TASK GOAL: Instruction for the entries that follow: retype exactly the lines from the line with "Lemma decode_loop_groups s" to the line with "- by destruct fuel.", both included, and omit all others.

(Dataset entries)
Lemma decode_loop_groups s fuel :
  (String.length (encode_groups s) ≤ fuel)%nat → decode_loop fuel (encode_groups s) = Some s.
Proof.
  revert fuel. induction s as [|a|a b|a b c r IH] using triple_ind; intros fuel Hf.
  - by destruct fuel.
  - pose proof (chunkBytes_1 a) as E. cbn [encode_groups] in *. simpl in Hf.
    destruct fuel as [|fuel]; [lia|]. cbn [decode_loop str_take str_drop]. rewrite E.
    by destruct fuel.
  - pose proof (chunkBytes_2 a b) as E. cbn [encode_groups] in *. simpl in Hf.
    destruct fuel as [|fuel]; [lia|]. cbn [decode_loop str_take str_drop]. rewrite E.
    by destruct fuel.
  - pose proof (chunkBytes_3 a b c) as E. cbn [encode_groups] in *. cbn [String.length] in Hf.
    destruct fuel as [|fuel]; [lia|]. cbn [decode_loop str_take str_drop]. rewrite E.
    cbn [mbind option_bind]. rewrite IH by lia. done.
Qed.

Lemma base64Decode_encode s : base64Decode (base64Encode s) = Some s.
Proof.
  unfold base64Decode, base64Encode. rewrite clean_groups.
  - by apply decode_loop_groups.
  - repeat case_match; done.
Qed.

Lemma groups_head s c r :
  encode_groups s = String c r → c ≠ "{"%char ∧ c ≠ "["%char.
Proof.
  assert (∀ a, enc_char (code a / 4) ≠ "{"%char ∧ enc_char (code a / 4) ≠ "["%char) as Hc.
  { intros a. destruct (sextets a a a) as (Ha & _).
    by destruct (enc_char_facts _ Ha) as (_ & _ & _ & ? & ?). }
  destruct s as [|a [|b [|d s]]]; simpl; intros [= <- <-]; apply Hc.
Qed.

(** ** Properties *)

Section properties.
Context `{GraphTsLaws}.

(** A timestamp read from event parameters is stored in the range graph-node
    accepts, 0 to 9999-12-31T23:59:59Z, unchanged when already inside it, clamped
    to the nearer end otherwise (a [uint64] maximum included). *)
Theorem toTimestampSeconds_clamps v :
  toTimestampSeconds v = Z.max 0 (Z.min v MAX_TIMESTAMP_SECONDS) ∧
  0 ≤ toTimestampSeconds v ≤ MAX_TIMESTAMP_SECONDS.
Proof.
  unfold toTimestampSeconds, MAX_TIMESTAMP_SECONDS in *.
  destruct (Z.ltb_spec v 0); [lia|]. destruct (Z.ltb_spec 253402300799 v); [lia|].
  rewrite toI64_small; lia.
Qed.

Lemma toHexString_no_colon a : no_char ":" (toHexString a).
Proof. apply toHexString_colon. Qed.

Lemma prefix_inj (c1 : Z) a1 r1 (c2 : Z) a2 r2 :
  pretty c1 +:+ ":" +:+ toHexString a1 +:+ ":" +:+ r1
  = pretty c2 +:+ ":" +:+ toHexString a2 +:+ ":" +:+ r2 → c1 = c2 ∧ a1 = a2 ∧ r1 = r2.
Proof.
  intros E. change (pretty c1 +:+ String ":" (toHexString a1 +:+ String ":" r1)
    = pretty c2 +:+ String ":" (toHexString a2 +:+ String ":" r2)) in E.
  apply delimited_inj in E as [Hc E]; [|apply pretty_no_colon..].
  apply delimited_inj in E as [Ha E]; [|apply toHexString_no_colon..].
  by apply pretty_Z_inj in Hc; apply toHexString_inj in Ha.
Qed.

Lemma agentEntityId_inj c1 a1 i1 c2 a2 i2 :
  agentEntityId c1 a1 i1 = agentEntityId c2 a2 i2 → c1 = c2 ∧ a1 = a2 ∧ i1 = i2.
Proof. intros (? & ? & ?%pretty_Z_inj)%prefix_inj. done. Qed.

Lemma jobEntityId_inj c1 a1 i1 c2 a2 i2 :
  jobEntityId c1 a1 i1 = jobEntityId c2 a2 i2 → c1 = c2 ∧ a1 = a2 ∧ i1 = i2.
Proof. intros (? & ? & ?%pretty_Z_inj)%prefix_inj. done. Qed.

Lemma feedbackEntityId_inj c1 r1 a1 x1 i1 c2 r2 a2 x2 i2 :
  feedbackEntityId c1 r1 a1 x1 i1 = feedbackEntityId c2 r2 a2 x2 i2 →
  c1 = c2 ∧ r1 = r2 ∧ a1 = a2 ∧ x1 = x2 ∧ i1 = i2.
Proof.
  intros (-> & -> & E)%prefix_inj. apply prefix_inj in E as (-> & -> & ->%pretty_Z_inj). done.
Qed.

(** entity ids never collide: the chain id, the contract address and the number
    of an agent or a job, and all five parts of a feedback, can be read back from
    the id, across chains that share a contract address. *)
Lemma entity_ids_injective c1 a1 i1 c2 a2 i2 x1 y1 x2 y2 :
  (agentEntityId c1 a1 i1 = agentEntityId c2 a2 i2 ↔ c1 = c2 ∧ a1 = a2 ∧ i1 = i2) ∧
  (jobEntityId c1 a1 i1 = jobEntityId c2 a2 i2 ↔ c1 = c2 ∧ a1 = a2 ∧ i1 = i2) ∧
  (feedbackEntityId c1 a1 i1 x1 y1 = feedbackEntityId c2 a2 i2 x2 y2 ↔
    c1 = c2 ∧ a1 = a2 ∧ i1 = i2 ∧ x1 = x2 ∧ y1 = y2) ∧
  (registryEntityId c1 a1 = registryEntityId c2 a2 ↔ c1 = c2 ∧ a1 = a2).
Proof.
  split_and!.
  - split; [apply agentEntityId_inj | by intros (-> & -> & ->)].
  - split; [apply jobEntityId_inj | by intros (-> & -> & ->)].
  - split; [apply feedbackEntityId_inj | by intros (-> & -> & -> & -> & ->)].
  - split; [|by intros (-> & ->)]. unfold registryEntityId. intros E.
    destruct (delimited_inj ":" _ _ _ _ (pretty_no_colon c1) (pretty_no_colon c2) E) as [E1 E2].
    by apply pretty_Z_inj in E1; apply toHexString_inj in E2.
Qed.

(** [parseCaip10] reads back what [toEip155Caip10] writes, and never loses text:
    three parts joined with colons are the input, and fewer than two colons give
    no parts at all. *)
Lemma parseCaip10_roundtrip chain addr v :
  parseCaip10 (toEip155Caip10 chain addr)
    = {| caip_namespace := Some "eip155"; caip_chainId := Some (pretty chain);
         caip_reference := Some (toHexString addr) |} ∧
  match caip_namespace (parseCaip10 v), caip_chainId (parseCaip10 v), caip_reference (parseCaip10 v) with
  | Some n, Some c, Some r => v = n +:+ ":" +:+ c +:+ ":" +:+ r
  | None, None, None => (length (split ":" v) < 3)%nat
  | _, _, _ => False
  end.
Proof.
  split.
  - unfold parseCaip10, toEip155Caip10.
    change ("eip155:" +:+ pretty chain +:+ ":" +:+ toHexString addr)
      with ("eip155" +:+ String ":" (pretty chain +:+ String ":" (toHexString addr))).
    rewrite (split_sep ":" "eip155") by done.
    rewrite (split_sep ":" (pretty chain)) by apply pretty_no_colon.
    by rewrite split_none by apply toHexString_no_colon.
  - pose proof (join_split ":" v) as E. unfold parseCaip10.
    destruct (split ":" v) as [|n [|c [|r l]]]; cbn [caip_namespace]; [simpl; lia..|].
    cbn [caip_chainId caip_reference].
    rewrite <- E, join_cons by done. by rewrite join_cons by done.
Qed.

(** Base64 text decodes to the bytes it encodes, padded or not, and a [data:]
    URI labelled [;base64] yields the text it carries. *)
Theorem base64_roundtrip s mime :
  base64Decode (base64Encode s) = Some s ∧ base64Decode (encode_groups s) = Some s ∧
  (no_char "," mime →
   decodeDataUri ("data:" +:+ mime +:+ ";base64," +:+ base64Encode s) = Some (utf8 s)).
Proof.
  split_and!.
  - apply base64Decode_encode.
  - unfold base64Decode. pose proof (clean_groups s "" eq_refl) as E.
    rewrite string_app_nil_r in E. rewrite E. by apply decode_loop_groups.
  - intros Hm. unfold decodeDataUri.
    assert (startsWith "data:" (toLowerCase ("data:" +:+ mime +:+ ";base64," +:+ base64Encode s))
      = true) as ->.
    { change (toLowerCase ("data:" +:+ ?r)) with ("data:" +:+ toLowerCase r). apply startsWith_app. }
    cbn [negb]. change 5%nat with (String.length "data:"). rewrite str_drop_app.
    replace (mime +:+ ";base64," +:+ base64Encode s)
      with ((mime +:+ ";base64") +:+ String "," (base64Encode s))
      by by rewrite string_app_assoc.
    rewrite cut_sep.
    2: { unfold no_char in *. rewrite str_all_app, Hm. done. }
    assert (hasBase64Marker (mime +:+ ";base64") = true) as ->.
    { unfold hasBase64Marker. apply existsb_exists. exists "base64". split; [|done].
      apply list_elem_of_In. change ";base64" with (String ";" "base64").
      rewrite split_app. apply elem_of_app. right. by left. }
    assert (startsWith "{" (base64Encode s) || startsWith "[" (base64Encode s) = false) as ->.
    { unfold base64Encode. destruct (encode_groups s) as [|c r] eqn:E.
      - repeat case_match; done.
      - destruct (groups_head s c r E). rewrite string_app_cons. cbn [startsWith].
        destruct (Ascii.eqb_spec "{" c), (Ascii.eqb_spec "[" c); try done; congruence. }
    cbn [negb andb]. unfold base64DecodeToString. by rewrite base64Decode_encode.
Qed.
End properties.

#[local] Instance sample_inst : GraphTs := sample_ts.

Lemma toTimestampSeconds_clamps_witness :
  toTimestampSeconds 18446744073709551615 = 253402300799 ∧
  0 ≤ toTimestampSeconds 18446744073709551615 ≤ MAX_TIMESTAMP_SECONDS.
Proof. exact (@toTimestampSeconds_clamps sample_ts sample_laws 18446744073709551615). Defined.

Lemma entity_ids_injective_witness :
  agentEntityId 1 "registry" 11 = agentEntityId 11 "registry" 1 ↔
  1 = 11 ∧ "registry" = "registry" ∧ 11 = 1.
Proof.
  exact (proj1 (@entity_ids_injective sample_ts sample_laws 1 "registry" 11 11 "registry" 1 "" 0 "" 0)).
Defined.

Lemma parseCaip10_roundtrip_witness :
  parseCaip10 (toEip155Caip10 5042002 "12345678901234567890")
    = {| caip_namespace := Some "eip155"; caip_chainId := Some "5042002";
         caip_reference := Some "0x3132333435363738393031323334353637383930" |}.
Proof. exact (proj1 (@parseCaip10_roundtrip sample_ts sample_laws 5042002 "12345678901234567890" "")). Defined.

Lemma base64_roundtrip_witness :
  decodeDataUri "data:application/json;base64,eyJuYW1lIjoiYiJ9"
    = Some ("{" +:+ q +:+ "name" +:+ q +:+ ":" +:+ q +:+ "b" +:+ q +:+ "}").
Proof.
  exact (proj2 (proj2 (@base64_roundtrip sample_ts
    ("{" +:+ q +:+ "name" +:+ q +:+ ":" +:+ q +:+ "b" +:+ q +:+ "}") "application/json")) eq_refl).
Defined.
---
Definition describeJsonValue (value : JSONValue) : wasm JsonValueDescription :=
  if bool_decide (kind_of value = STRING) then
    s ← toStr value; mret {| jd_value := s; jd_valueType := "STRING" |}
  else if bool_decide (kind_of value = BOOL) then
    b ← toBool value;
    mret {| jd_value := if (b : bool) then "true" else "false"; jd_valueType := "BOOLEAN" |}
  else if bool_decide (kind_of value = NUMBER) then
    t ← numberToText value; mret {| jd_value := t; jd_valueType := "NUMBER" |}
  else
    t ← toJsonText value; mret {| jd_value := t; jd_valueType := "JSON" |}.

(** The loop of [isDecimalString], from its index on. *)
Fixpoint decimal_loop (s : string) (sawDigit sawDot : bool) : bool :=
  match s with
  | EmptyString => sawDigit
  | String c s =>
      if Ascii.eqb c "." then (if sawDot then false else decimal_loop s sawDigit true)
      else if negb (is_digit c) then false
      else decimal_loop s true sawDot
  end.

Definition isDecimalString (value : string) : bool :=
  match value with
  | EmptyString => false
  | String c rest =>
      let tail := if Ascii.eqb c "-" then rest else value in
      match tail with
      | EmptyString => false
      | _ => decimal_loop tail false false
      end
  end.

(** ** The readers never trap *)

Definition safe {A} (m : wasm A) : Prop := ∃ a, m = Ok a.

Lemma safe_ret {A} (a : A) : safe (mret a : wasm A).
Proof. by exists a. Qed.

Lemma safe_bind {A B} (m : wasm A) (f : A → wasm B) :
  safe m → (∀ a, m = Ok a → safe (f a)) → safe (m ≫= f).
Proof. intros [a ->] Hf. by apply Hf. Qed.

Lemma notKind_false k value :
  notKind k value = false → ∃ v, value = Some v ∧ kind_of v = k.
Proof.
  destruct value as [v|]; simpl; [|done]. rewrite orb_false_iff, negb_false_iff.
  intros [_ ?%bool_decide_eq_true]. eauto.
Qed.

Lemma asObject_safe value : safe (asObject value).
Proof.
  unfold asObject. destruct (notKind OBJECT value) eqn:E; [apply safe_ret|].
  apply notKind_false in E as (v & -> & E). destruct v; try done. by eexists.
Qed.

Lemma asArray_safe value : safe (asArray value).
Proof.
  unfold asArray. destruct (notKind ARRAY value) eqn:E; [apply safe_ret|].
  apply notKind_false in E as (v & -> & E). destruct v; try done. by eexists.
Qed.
* * *
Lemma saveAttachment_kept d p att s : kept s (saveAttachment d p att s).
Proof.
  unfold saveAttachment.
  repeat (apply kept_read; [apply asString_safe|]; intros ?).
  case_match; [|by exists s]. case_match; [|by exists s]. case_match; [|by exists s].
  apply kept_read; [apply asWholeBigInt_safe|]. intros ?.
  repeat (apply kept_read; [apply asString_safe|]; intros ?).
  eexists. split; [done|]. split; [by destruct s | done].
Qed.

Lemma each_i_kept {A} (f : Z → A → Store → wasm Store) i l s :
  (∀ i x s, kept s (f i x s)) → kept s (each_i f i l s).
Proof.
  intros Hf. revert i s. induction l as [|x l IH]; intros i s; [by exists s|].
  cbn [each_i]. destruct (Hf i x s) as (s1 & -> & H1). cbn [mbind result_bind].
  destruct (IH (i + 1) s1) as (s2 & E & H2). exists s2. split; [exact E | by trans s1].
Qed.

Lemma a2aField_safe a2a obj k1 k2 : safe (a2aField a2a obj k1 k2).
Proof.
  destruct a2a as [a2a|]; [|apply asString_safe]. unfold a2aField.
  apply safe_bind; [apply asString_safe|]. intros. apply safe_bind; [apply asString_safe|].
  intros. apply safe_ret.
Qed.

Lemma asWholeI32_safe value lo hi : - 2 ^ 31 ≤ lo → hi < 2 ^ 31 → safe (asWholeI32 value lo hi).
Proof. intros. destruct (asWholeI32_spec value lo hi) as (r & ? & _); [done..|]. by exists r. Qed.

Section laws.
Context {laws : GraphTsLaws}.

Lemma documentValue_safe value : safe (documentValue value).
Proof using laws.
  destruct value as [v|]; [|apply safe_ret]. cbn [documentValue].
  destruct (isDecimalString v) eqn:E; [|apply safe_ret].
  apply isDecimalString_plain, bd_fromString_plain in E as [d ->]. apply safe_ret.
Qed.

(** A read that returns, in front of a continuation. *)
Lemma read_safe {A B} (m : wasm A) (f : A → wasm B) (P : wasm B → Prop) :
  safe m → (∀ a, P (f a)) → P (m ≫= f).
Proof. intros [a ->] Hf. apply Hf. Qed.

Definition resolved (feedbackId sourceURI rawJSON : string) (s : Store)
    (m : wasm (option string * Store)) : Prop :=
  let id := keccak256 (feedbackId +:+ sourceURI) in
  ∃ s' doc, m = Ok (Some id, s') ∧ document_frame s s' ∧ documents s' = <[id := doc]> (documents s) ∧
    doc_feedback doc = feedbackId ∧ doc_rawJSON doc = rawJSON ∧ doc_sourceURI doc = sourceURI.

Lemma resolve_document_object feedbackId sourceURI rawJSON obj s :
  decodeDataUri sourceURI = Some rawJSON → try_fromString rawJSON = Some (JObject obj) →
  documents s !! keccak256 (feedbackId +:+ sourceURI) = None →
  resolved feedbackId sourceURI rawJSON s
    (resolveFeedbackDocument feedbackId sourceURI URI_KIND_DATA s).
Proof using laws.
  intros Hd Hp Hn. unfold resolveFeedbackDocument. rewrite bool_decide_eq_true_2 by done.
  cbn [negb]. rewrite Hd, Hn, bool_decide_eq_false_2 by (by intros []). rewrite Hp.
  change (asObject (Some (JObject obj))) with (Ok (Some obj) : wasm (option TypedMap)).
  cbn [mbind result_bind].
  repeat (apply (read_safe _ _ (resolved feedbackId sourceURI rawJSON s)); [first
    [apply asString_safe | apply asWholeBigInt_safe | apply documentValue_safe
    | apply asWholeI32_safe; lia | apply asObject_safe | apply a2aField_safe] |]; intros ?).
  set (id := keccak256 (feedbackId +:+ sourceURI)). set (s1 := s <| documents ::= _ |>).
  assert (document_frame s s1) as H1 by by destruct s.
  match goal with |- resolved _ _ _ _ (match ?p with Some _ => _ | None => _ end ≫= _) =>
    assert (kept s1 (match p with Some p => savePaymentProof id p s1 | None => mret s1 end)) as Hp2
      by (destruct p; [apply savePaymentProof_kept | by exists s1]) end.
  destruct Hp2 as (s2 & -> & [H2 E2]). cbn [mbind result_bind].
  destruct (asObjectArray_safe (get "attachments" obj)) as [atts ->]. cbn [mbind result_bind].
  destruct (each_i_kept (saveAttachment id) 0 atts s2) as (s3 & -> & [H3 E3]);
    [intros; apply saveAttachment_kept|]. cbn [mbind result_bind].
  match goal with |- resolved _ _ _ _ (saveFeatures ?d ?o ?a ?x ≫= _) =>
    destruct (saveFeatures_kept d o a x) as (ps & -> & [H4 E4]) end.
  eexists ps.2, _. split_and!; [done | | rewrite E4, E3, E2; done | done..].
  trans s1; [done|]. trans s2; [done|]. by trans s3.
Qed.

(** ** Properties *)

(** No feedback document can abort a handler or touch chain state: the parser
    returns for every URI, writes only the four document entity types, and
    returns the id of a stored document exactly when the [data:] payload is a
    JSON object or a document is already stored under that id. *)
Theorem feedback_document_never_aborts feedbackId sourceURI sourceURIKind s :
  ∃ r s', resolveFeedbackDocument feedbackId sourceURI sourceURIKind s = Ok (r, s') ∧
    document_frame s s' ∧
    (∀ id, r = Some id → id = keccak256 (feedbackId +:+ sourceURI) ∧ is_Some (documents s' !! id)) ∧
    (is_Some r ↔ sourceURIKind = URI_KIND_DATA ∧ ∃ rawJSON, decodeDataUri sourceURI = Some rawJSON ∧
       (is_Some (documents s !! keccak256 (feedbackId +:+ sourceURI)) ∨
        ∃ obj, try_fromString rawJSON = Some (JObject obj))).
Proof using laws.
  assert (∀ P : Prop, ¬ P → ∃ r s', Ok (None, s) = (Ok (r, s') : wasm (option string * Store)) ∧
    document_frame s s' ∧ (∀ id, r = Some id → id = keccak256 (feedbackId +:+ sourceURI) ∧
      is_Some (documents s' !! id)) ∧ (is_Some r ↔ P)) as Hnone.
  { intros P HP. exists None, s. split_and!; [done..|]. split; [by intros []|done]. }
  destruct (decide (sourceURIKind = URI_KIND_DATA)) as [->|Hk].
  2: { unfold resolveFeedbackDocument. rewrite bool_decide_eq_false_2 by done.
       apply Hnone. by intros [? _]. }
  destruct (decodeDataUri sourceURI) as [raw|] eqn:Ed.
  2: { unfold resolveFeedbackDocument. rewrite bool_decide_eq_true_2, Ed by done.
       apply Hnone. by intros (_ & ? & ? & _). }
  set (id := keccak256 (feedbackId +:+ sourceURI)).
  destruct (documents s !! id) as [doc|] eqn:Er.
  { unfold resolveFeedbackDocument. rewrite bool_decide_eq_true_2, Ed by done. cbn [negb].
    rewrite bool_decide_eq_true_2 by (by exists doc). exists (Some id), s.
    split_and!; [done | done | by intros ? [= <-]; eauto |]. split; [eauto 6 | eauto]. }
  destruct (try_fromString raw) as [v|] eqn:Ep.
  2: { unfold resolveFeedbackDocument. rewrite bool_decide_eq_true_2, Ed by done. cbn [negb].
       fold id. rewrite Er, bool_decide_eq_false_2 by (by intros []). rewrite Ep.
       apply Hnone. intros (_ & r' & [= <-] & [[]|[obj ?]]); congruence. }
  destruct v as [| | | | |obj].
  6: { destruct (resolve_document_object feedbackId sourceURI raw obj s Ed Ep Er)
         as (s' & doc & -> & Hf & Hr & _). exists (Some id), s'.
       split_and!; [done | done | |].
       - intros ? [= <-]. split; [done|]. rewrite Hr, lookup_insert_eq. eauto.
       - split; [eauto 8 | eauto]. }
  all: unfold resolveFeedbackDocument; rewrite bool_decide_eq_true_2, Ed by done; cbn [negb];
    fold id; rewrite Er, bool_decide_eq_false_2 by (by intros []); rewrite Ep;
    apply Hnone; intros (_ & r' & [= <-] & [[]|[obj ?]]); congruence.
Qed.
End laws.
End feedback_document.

WRITTEN ANSWER:
Lemma decode_loop_groups s fuel :
  (String.length (encode_groups s) ≤ fuel)%nat → decode_loop fuel (encode_groups s) = Some s.
Proof.
  revert fuel. induction s as [|a|a b|a b c r IH] using triple_ind; intros fuel Hf.
  - by destruct fuel.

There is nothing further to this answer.